[Dataset entries]

....

Lemma process_calloc count size s :
  heap_calloc (H0 := process_heap) count size s = wirecall_mem_calloc count size s.
Proof. reflexivity. Qed.
End MemoryC.

(** ** The address space

    No 64-bit host has as much as [2 ^ 62] bytes of memory: a larger request
    can be refused. *)
Definition ADDRESS_SPACE : Z := 2 ^ 62.

(** ** What clients use of the interface *)
Section HeapFacts.
Context `{HP : Heap W}.

Lemma heap_alloc_some n w p w' :
  0 <= n -> heap_inv w -> heap_alloc n w = (Some p, w') ->
  heap_inv w' /\ (p ∉ heap_live w) /\ heap_live w' = {[p]} ∪ heap_live w.
Proof. intros Hn Hi H. by destruct (law_alloc _ _ _ _ _ _ heap_laws _ _ _ _ Hn Hi H). Qed.

Lemma heap_alloc_none n w w' :
  0 <= n -> heap_inv w -> heap_alloc n w = (None, w') -> heap_inv w' /\ heap_live w' = heap_live w.
Proof. intros Hn Hi H. by destruct (law_alloc _ _ _ _ _ _ heap_laws _ _ _ _ Hn Hi H). Qed.

(** the blocks named by an optional pointer *)
Definition opt_block (p : option Z) : gset Z := match p with None => ∅ | Some p => {[p]} end.
Lemma decode_value_complete Q pv type off k h :
  reliable Q -> heap_inv h -> Q h -> 0 <= off -> off + k <= len -> 0 <= k -> pvalue_ok pv ->
  type :: ztake k (zdrop off data) = encode_value pv ->
  exists v h', decode_value type data len off h = (Ok (v, off + k), h') /\ Q h' /\ erase v = pv.
Proof.
  intros HQ Hi Hq H0 Hk Hkn Hv. destruct pv as [|b|z|z|z|l|l]; cbn [encode_value pvalue_ok] in *; intros [= -> E].
  - apply ztake_cut in E; [| done..]. change (zlen []) with 0 in E. subst k. exists VNull, h. by rewrite Z.add_0_r.
  - pose proof (ztake_cut _ _ _ H0 Hk Hkn E) as E1. rewrite zlen_cons in E1. change (zlen []) with 0 in E1.
    assert (k = 1) as -> by lia. destruct (read_byte_spec off) as (c & Hc & Hcb & Hlk); [lia |].
    rewrite (zdrop_lookup off c) in E by done. injection E as Ec. exists (VBool b), h.
    unfold decode_value. cbn [Z.eqb Pos.eqb]. usz. replace (len <? off + 1) with false by (symmetry; apply Z.ltb_ge; lia).
    rewrite Hc. unfold bind, lift. subst c. by destruct b.
  - destruct (decode_word_complete off (u64 z) k) as [-> Ew]; try done; try lia; [apply u64_range |].
    exists (VI64 z), h. unfold decode_value. cbn [Z.eqb Pos.eqb]. rewrite Ew. unfold bind, lift, ret. cbn [fst snd].
    by rewrite s64_u64.
  - destruct (decode_word_complete off z k) as [-> Ew]; try done; try lia.
    exists (VU64 z), h. unfold decode_value. cbn [Z.eqb Pos.eqb]. by rewrite Ew.
  - destruct (decode_word_complete off z k) as [-> Ew]; try done; try lia.
    exists (VF64 z), h. unfold decode_value. cbn [Z.eqb Pos.eqb]. by rewrite Ew.
  - destruct (decode_blob_complete Q false off l k h) as (p & h1 & Eb & Hq1); try done; try lia.
    by exists (VBytes p (zlen l) l), h1.
  - destruct (decode_blob_complete Q true off l k h) as (p & h1 & Eb & Hq1); try done; try lia.
    by exists (VString p (zlen l) l), h1.
Qed.

(** the size decode_grow asks for *)
Lemma grow_size cap : 0 <= cap <= len ->
  0 <= usize (usize ((if cap =? 0 then 4 else usize (cap * 2)) + 1) * sizeof_wirecall_value) <= ADDRESS_SPACE.
Proof.
  intros Hc. unfold sizeof_wirecall_value, ADDRESS_SPACE. rewrite H64. cbn [Z.eqb Pos.eqb].
  assert (Hc2 : 0 <= (if cap =? 0 then 4 else usize (cap * 2)) <= 4 + 2 * len).
  { destruct (cap =? 0); [lia |]. rewrite usize_small by (rewrite H64; lia). lia. }
  rewrite (usize_small (_ + 1)) by (rewrite H64; lia). rewrite usize_small by (rewrite H64; lia). lia.
Qed.

Lemma decode_grow_complete Q base vals d h :
  reliable Q -> Q h -> decode_ok base vals d h -> exists d' h', decode_grow d h = (Ok d', h') /\ Q h'.
Proof.
  intros HQ Hq Hd. unfold decode_grow. destruct (_ =? _) eqn:Ecap; [| by eauto]. zb.
  destruct (rel_realloc Q HQ (ds_values d) (usize (usize ((if ds_cap d =? 0 then 4 else usize (ds_cap d * 2)) + 1) * sizeof_wirecall_value)) h)
    as (p & h1 & -> & Hq1); [apply grow_size; pose proof (zlen_nonneg vals); destruct Hd; lia | | | done |].
  - eapply owns_inv. apply (dk_owns _ _ _ _ Hd).
  - eapply owns_opt_block. apply (dk_owns _ _ _ _ Hd).
  - eauto.
Qed.

Lemma decode_step_complete Q base vals d h pv rest :
  reliable Q -> Q h -> decode_ok base vals d h -> pvalue_ok pv ->
  zdrop (ds_off d) (ztake len data) = encode_value pv ++ rest ->
  exists d' h' v, decode_step data len d h = (Ok d', h') /\ Q h' /\ decode_ok base (vals ++ [v]) d' h' /\
    erase v = pv /\ zdrop (ds_off d') (ztake len data) = rest.
Proof.
  intros HQ Hq Hd Hv E. pose proof (dk_off _ _ _ _ Hd) as Hoff. pose proof (zlen_nonneg vals) as Hnn.
  pose proof (zlen_nonneg rest) as Hnr.
  assert (Hz : len - ds_off d = zlen (encode_value pv) + zlen rest).
  { rewrite <- zlen_app, <- E, zlen_zdrop; rewrite zlen_ztake; lia. }
  destruct (encode_value pv) as [|type body] eqn:Epv; [by destruct pv |].
  rewrite zlen_cons in Hz. pose proof (zlen_nonneg body) as Hnb.
  destruct (decode_grow_complete Q base vals d h HQ Hq Hd) as (d1 & h1 & E1 & Hq1).
  destruct (decode_grow_spec _ _ _ _ _ _ Hd ltac:(lia) E1) as (Hd1 & Hroom & Hptr & Eo).
  assert (Hsplit : zdrop (ds_off d) data = type :: body ++ rest ++ zdrop len data).
  { rewrite <- (ztake_zdrop len data) at 1. rewrite zdrop_app_le by (rewrite zlen_ztake; lia).
    rewrite E. cbn [app]. by rewrite <- app_assoc. }
  assert (Hlk : data !! Z.to_nat (ds_off d1) = Some type).
  { rewrite Eo. pose proof (lookup_drop data (Z.to_nat (ds_off d)) 0) as L. rewrite Nat.add_0_r in L.
    rewrite <- L. unfold zdrop in Hsplit. rewrite Hsplit. done. }
  assert (Hbody : ztake (zlen body) (zdrop (ds_off d1 + 1) data) = body).
  { pose proof (zdrop_lookup (ds_off d1) type ltac:(lia) Hlk) as L. rewrite Eo in L |- *. rewrite Hsplit in L.
    injection L as <-. apply ztake_app_all. }
  destruct (decode_value_complete Q pv type (ds_off d1 + 1) (zlen body) h1) as (v & h2 & E2 & Hq2 & Ev); try done; try lia.
  { eapply owns_inv. apply (dk_owns _ _ _ _ Hd1). }
  { by rewrite Hbody. }
  pose proof E2 as Es. apply (decode_value_spec _ _ (base) (option_list (ds_values d1) ++ copies vals)) in Es as [Hcons Hown];
    [| unfold bytes_ok in Hdata; rewrite Forall_lookup in Hdata; by eapply Hdata | lia | apply (dk_owns _ _ _ _ Hd1)].
  destruct (decode_store_spec base vals d1 type v (ds_off d1 + 1 + zlen body) h1 h2) as (d2 & E3 & Hd2 & Hlt2); try done.
  exists d2, h2, v. unfold decode_step, bind, lift, attempt. rewrite E1. unfold read_byte. rewrite Hlk. usz.
  rewrite E2, E3. split_and!; try done.
  unfold decode_store in E3. destruct (_ <? _); [| done]. injection E3 as <-. cbn [ds_off]. rewrite Eo.
  replace (ds_off d + 1 + zlen body) with (ds_off d + (1 + zlen body)) by lia.
  rewrite <- zdrop_zdrop by lia. rewrite E. apply zdrop_app_eq. by rewrite zlen_cons.
Qed.
(** *** Writers are no readers *)
Definition readers s : Z := active_readers (env_routes s).
Lemma readers_chain_free c a o id s : readers (route_chain_free c a o id s) = readers s.
Proof.
  revert s. induction c as [|[b r] c IH]; intros s; [done |]. cbn [route_chain_free]. rewrite IH. unfold route_finalize.
  by destruct (_ || _), (rt_finalizer r).
Qed.
Lemma readers_free_retired s : readers (free_retired s) = readers s.
Proof.
  unfold free_retired. destruct (negb _); [done |]. generalize (retired (env_routes s)) as ns.
  assert (H : forall ns s', readers (free_retired_loop ns s') = readers s'); [| intros ns; by rewrite H].
  induction ns as [|n ns IH]; intros s'; [done |]. cbn [free_retired_loop]. rewrite IH. apply readers_chain_free.
Qed.
Lemma readers_calloc n size s : readers (env_calloc n size s).2 = readers s.
Proof. unfold env_calloc. by destruct (heap_calloc n size (env_heap s)). Qed.
Lemma readers_retire c o id s : readers (retire_route c o id s).2 = readers s.
Proof.
  unfold retire_route. destruct c; [done |]. destruct (_ =? 0); [apply readers_chain_free |].
  destruct (env_calloc _ _ s) as [[n|] s'] eqn:E; (assert (readers s' = readers s) as <- by (by rewrite <- (readers_calloc 1 sizeof_wirecall_retired_route s), E)); [| done].
  cbn [snd]. by rewrite readers_free_retired.
Qed.
Lemma readers_copy it id copied replaced s : readers (copy_loop it id copied replaced s).2 = readers s.
Proof.
  revert copied replaced s. induction it as [|[b r] it IH]; intros copied replaced s; [done |]. cbn [copy_loop]. destruct (_ =? id); [apply IH |].
  destruct (env_calloc _ _ s) as [[n|] s'] eqn:E; (assert (readers s' = readers s) as <- by (by rewrite <- (readers_calloc 1 sizeof_wirecall_route s), E)); [apply IH | apply readers_chain_free].
Qed.
Lemma readers_add_node route s : readers (add_node route s).2 = readers s.
Proof.
  unfold add_node. destruct (env_calloc _ _ s) as [[block|] s1] eqn:E;
    (assert (readers s1 = readers s) as <- by (by rewrite <- (readers_calloc 1 sizeof_wirecall_route s), E)); [| done].
  clear E. unfold routes_add_route. destruct (root _); [| done].
  assert (Hgo : forall s', readers s' = readers s1 -> readers (match copy_loop (slot_chain (env_routes s') (route_key (rt_proc_id route))) (rt_proc_id route) [(block, route)] false s' with
     | (Ok (copy_head, replaced), s) => retire_route (slot_chain (env_routes s') (route_key (rt_proc_id route))) replaced (rt_proc_id route)
                                          (upd_routes (set_slot (route_key (rt_proc_id route)) copy_head) s)
     | (Err, s) => (Err, s) | (UB, s) => (UB, s) end).2 = readers s1).
  { intros s' <-. pose proof (readers_copy (slot_chain (env_routes s') (route_key (rt_proc_id route))) (rt_proc_id route) [(block, route)] false s') as Hc.
    destruct (copy_loop _ _ _ _ s') as [[[hd rep]| |] s2]; [| done | done]. by rewrite readers_retire. }
  destruct (pages _ !! _) as [page|]; [by apply Hgo |]. destruct (pages_alloc _ _) as [[page|] w]; [by apply Hgo | done].
Qed.

Lemma add_node_spec route s r s' base extra :
  32 <= size_bits -> routes_ok base extra s -> add_node route s = (r, s') ->
  match r with
  | Ok _ => routes_ok base extra s' /\ updated (env_routes s) (env_routes s') (rt_proc_id route) (Some route) /\
      (exists log, env_log s' = env_log s ++ log) /\
      env_log s' ++ table_finals (env_routes s') ≡ₚ env_log s ++ fin route ++ table_finals (env_routes s)
  | Err =>
      (routes_ok base extra s' /\ (forall i, route_of (env_routes s') i = route_of (env_routes s) i) /\
       env_log s' = env_log s /\ table_finals (env_routes s') = table_finals (env_routes s) /\ slots (env_routes s') = slots (env_routes s)) \/
      (active_readers (env_routes s) <> 0 /\ updated (env_routes s) (env_routes s') (rt_proc_id route) (Some route) /\
       routes_ok base (chain_blocks (slot_chain (env_routes s) (route_key (rt_proc_id route))) ++ extra) s' /\
       env_log s' = env_log s /\
       finals_of false true (rt_proc_id route) (slot_chain (env_routes s) (route_key (rt_proc_id route))) ++ table_finals (env_routes s') ≡ₚ
         fin route ++ table_finals (env_routes s) /\
       slots (env_routes s') <> slots (env_routes s))
  | UB => False
  end.
Proof.
  intros Hbits Hok. unfold add_node. destruct (env_calloc 1 sizeof_wirecall_route s) as [o s1] eqn:Ec.
  destruct (env_calloc_spec sizeof_wirecall_route s o s1 base _ ltac:(unfold sizeof_wirecall_route; lia) Hbits (ro_owns _ _ _ Hok) Ec)
    as (E1 & E2 & E3 & Ho1).
  destruct o as [block|].
  - intros E. apply (add_route_spec block route s1 r s' base extra) in E; [by rewrite ?E1, ?E3 in E | done |].
    destruct Hok. constructor; rewrite ?E1; try done. revert Ho1. apply owns_perm; [| done].
    cbn [option_list option_rect app]. by rewrite Permutation_middle.
  - intros [= <- <-]. left. rewrite E1, E3. split_and!; try done.
    destruct Hok. constructor; rewrite ?E1; done.
Qed.

(** *** Destruction *)
Lemma page_positions_spec : NoDup page_positions /\ forall j, 0 <= j < WIRECALL_ROUTE_PAGE_SIZE -> In (Z.to_nat j) page_positions.
Proof. unfold page_positions. split; [apply NoDup_seq |]. intros j Hj. apply in_seq. lia. Qed.
Lemma root_positions_spec : NoDup root_positions /\ forall i, 0 <= i < WIRECALL_ROUTE_ROOT_SIZE -> In (Z.to_nat i) root_positions.
Proof. unfold root_positions. split; [apply NoDup_seq |]. intros i Hi. apply in_seq. lia. Qed.
Section DestroyLoops.
Variable r : wirecall_routes.
Variables js idxs : list nat.

Definition slot_of (k : Z * Z) : route_chain := default [] (slots r !! k).

Lemma destroy_slots_spec i s base l :
  env_routes s = r ->
  owns base (concat (map (fun j => chain_blocks (slot_of (i, Z.of_nat j))) js) ++ l) (env_heap s) ->
  env_routes (foldl (fun s j => destroy_slot i (Z.of_nat j) s) s js) = r /\
  env_log (foldl (fun s j => destroy_slot i (Z.of_nat j) s) s js) =
    env_log s ++ concat (map (fun j => chain_finals (slot_of (i, Z.of_nat j))) js) /\
  owns base l (env_heap (foldl (fun s j => destroy_slot i (Z.of_nat j) s) s js)).
Proof.
  revert s. induction js as [|j ks IH]; intros s Es Ho; [by cbn; rewrite app_nil_r |].
  cbn [foldl map concat] in *. rewrite <- app_assoc in Ho.
  destruct (chain_free_spec (slot_of (i, Z.of_nat j)) true false 0 s base _ Ho) as (E1 & E2 & E3 & E4).
  assert (Ed : destroy_slot i (Z.of_nat j) s = route_chain_free (slot_of (i, Z.of_nat j)) true false 0 s)
    by (unfold destroy_slot, slot_of; by rewrite Es).
  rewrite <- Ed in E1, E3, E4. destruct (IH (destroy_slot i (Z.of_nat j) s)) as (I1 & I2 & I3); [congruence | done |].
  split; [done |]. split; [| done]. by rewrite I2, E3, finals_of_all, <- app_assoc.
Qed.

Hypothesis Hpages : forall k c, slots r !! k = Some c -> is_Some (pages r !! k.1).

Lemma slot_of_no_page i j : pages r !! i = None -> slot_of (i, j) = [].
Proof.
  intros Hi. unfold slot_of. destruct (slots r !! (i, j)) as [c|] eqn:E; [| done].
  apply Hpages in E as [p Hp]. cbn in Hp. congruence.
Qed.

Lemma concat_nil {A B} (f : A -> list B) (xs : list A) : (forall x, f x = []) -> concat (map f xs) = [].
Proof. intros H. induction xs as [|x xs IH]; [done |]. cbn. by rewrite H. Qed.

Definition page_all {B} (f : route_chain -> list B) (i : nat) : list B :=
  concat (map (fun j => f (slot_of (Z.of_nat i, Z.of_nat j))) js).

Lemma destroy_page_spec i s base l :
  env_routes s = r -> owns base (page_all chain_blocks i ++ l) (env_heap s) ->
  env_routes (destroy_page js (Z.of_nat i) s) = r /\
  env_log (destroy_page js (Z.of_nat i) s) = env_log s ++ page_all chain_finals i /\
  owns base l (env_heap (destroy_page js (Z.of_nat i) s)).
Proof.
  intros Es Ho. unfold destroy_page. rewrite Es. destruct (pages r !! Z.of_nat i) as [page|] eqn:Ep.
  - destruct (destroy_slots_spec (Z.of_nat i) s base l Es Ho) as (E1 & E2 & E3). done.
  - assert (Hnil : forall {B} (f : route_chain -> list B), f [] = [] -> page_all f i = []).
    { intros B f Hf. apply concat_nil. intros j. by rewrite slot_of_no_page. }
    rewrite Hnil in Ho by done. by rewrite Hnil, app_nil_r by done.
Qed.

....

What you have to do |
Scan the data above for the word "count" and report every line where it is found.

Solution |
Lemma process_calloc count size s :
  heap_calloc (H0 := process_heap) count size s = wirecall_mem_calloc count size s.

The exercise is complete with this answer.